Malumunuz gerek valilik gerekse de meteoroloji günler öncesinden şiddetli kar yağışı duyurusu yapmıştı. Yani Valilik Belediyelere ‘Kar geliyor, hazırlığınızı yapın’ uyarısında bulunmuştu. Bu uyarı hem ana hem de alt kademe belediyeler ile birlikte sağlık, barınma vs daha bir çok yere de eş güdümlü bilgi verilmişti. Mantık zaten olmadan önce bir kriz masası oluşturulması gerekliliğini de göstere, göstere yüksek sesle dillendirmişti ama duymak istemezseniz duymassınız, nafile.

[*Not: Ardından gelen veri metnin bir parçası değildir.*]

(** * BenchMark: run coordination, result aggregation, scoring and history

    A shallow embedding of the React component of [src/oldApp.jsx] (the
    variant with the editable site list, persistence and the DNS probe) and
    of its sibling [src/App.jsx].

    Conventions of the embedding.
    - A JavaScript string is the list of its UTF-16 code units.
    - The metrics of a measurement are JavaScript numbers, that is binary64
      values; a finite one is the rational ([Q]) it denotes.  A product, a
      sum or a difference of metrics is the binary64 operation: the exact
      result rounded to the nearest double, a tie going to the even one
      ([Binary64.round]).  The non-finite values ([NaN], [Infinity]) and
      the overflow beyond the largest double are left out.  The sum of
      the integer scores of [averageScore] and its quotient by their
      number are taken exactly: the binary64 operations give the same
      for the sizes a run has ([averageScore_binary64_agrees]).
      [Math.round] returns an integer ([Z]).
    - Run identifiers ([Date.now()]) and indices are integers ([Z]).
    - The component state of React ([useState], [useRef]) is a record that
      every handler receives and returns; a handler also returns the list
      of calls it makes to the outside ([alert], [window.open], the launch
      of the DNS probe, the append to the history).
    - A handler always reads the committed state: the state updater given
      to [setResults] runs once, with the run id and computer name of the
      render that registered the listener. *)

From Stdlib Require Import String Ascii.
From Stdlib Require DecimalString.
From Stdlib Require Import NArith ZArith QArith Qround Qpower Lia Lqa Bool List Permutation.
Import ListNotations.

Neyse, gece bastıran şiddetli kar yağışı sabah kalkan vatandaşlara en az 50 Cm ebatında kar sürprizi sundu. Beyaz örtü muhteşem, duygusal selfiler, kartopu oynamalar ve sonra tam da hayata karışma sırası geldiğinde hayatı felce uğratan manzaralar, öğlen saatlerine kadar temizlenmemiş ana artel yollar, işine gidemeyen yüzbinlerce insan ve mağduriyetler.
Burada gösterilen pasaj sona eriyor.